What followed was the hardest period of our lives. In September 2020, we lost our first child to an ectopic pregnancy. It ruptured, and my wife nearly didn't make it. We decided we were done trying—we'd get another dog and focus on healing.

But eventually, we changed our minds. In January 2022, our daughter was born. She's the reason I don't have time to read company reports anymore. I wouldn't trade that for anything.


Building This Community

Helping people with investing started casually—answering questions on Facebook, Reddit, in person.. wherever I saw Canadians confused about ETFs or overwhelmed by conflicting advice. I genuinely enjoyed it.

In 2023, Sheldon created the ETF Investing for Canadians Facebook group and asked me to help run it as an admin. That group has grown to over 13,000 members, and it's where I'm most active now. Seeing people go from confused and anxious to confident and on-track is incredibly rewarding.

That community inspired this website. I wanted to build tools that would actually help people—the TFSA Contribution Room Calculator, the Mutual Fund to ETF Matcher, the ETF Comparison tools, etc.


What's Next?

Late in 2024, I started the QAFP (Qualified Associate Financial Planner) course to become a licensed financial planner. I finished the first part in mid-2025 and I'm now weighing whether to continue. The time commitment is significant—finishing the course, writing the exam, and getting the required work experience, all while working full-time as an electrician and raising a toddler. I'm leaning towards finishing it, but we will see what the next few months brings in terms of work situation.

I've also built an investing course that takes someone from knowing absolutely nothing about investing to understanding everything they need to know as a Canadian ETF investor. It's comprehensive, practical, and designed for people who want to set up a solid portfolio and then get on with their lives. My goal is to continue to improve this course, and offer one on one advice to anyone who takes it, helping with their individual circumstance.

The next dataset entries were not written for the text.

(** ** Device names *)

(** X10: [detect_device_name] goes by the keywords found in the lowercased
    user agent, in this order: "windows", "android", then "iphone", "ipad"
    or "ios", then "mac"; so an iPhone that announces "like Mac OS X" is
    iOS, and a user agent with none of the keywords is "Unknown". *)
Theorem detect_device_name_by_keywords (ua : string) :
  let has := fun w : string => substring (py w) (lower (of_string ua)) in
  (has "windows" -> detect_device_name ua = "Windows PC/Laptop"%string)
  /\ (~ has "windows" -> has "android" ->
      detect_device_name ua = "Android"%string)
  /\ (~ has "windows" -> ~ has "android" ->
      has "iphone" \/ has "ipad" \/ has "ios" ->
      detect_device_name ua = "iOS"%string)
  /\ (~ has "windows" -> ~ has "android" ->
      ~ has "iphone" -> ~ has "ipad" -> ~ has "ios" -> has "mac" ->
      detect_device_name ua = "Mac"%string)
  /\ (~ has "windows" -> ~ has "android" ->
      ~ has "iphone" -> ~ has "ipad" -> ~ has "ios" -> ~ has "mac" ->
      detect_device_name ua = "Unknown"%string).
Proof.
  intros has. unfold detect_device_name.
  assert (forall w, contains (py w) (lower (of_string ua)) = true <-> has w)
    as Hc by (intros w; apply contains_substring).
  assert (forall w, contains (py w) (lower (of_string ua)) = false <-> ~ has w)
    as Hn by (intros w; rewrite <- Hc; symmetry; apply not_true_iff_false).
  repeat split.
  - intros Hw. by rewrite (proj2 (Hc _) Hw).
  - intros Hw Ha. by rewrite (proj2 (Hn _) Hw), (proj2 (Hc _) Ha).
  - intros Hw Ha Hi. rewrite (proj2 (Hn _) Hw), (proj2 (Hn _) Ha).
    destruct Hi as [Hi|[Hi|Hi]]; rewrite (proj2 (Hc _) Hi);
      by rewrite ?orb_true_r.
  - intros Hw Ha H1 H2 H3 Hm.
    by rewrite (proj2 (Hn _) Hw), (proj2 (Hn _) Ha), (proj2 (Hn _) H1),
      (proj2 (Hn _) H2), (proj2 (Hn _) H3), (proj2 (Hc _) Hm).
  - intros Hw Ha H1 H2 H3 Hm.
    by rewrite (proj2 (Hn _) Hw), (proj2 (Hn _) Ha), (proj2 (Hn _) H1),
      (proj2 (Hn _) H2), (proj2 (Hn _) H3), (proj2 (Hn _) Hm).
Qed.

Lemma detect_device_name_by_keywords_witness :
  substring (py "iphone")
    (lower (of_string "Mozilla/5.0 (iPhone; CPU iPhone OS 17_0 like Mac OS X)"))
  /\ substring (py "mac")
       (lower (of_string "Mozilla/5.0 (iPhone; CPU iPhone OS 17_0 like Mac OS X)"))
  /\ detect_device_name "Mozilla/5.0 (iPhone; CPU iPhone OS 17_0 like Mac OS X)"
     = "iOS"%string.
Proof.
  assert (forall w,
            contains (py w)
              (lower (of_string
                 "Mozilla/5.0 (iPhone; CPU iPhone OS 17_0 like Mac OS X)"))
            = true ->
            substring (py w)
              (lower (of_string
                 "Mozilla/5.0 (iPhone; CPU iPhone OS 17_0 like Mac OS X)")))
    as Hh by (intros w; apply contains_substring).
  assert (forall w,
            contains (py w)
              (lower (of_string
                 "Mozilla/5.0 (iPhone; CPU iPhone OS 17_0 like Mac OS X)"))
            = false ->
            ~ substring (py w)
                (lower (of_string
                   "Mozilla/5.0 (iPhone; CPU iPhone OS 17_0 like Mac OS X)")))
    as Hn.
  { intros w H Hs. apply contains_substring in Hs. congruence. }
  split; [by apply Hh|]. split; [by apply Hh|].
  destruct (detect_device_name_by_keywords
              "Mozilla/5.0 (iPhone; CPU iPhone OS 17_0 like Mac OS X)")
    as (_ & _ & Hios & _).
  apply Hios; [by apply Hn|by apply Hn|]. left. by apply Hh.
Defined.

(** ** Responses and counts of the tracking endpoints *)

Section TrackingMore.
Variable db_text : json -> string.

Lemma track_install_result db r d :
  names_device db_text r d ->
  exists device,
    track_install db_text db r
    = (save_tracker (installed_row db_text r d (trackers db !! d)) db,
       JsonResponse 200
         (JDict [("status", JStr "success");
                 ("message", JStr (install_message (trackers db !! d)));
                 ("device", device);
                 ("total_active_installs",
                  JInt (total_active_installs
                          (save_tracker
                             (installed_row db_text r d (trackers db !! d))
                             db)))])).
Proof.
  intros (m & v & Hb & Hv & Ht & Hd).
  unfold track_install, track_install_try, installed_row, install_message,
    request_device_name.
  rewrite Hb. simpl. rewrite Hv. simpl. rewrite Ht. simpl. rewrite Hd.
  eexists.
  destruct (trackers db !! d) as [t|]; [|reflexivity].
  destruct (install_count t =? 0); reflexivity.
Qed.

Looking ahead, I want to continue improving this site. Adding more mutual funds to the matcher. Expanding the ETF database (which is more painful than it sounds—the data providers don't make it easy, and some can't even keep their own formats consistent). I also started a financial planning website for individuals a couple years ago, but ended up shelving it. If time permits, I'd like to get that going as a compliment to InvestingForCanadians.



Final Thoughts

There's a quote I keep coming back to:

"The best way to find yourself is to lose yourself in the service of others." — Mahatma Gandhi

I don't have grand ambitions to change the world. But I do believe that helping individual Canadians get their finances in order—one person at a time—makes our country a little bit better. Financial stress affects everything: relationships, health, career decisions, how present you can be with your kids.

If I can help someone stop losing money to unnecessary fees, or give them the confidence to stop checking their portfolio every day, or just help them understand that they don't need to be a stock-picking genius to build wealth—that matters.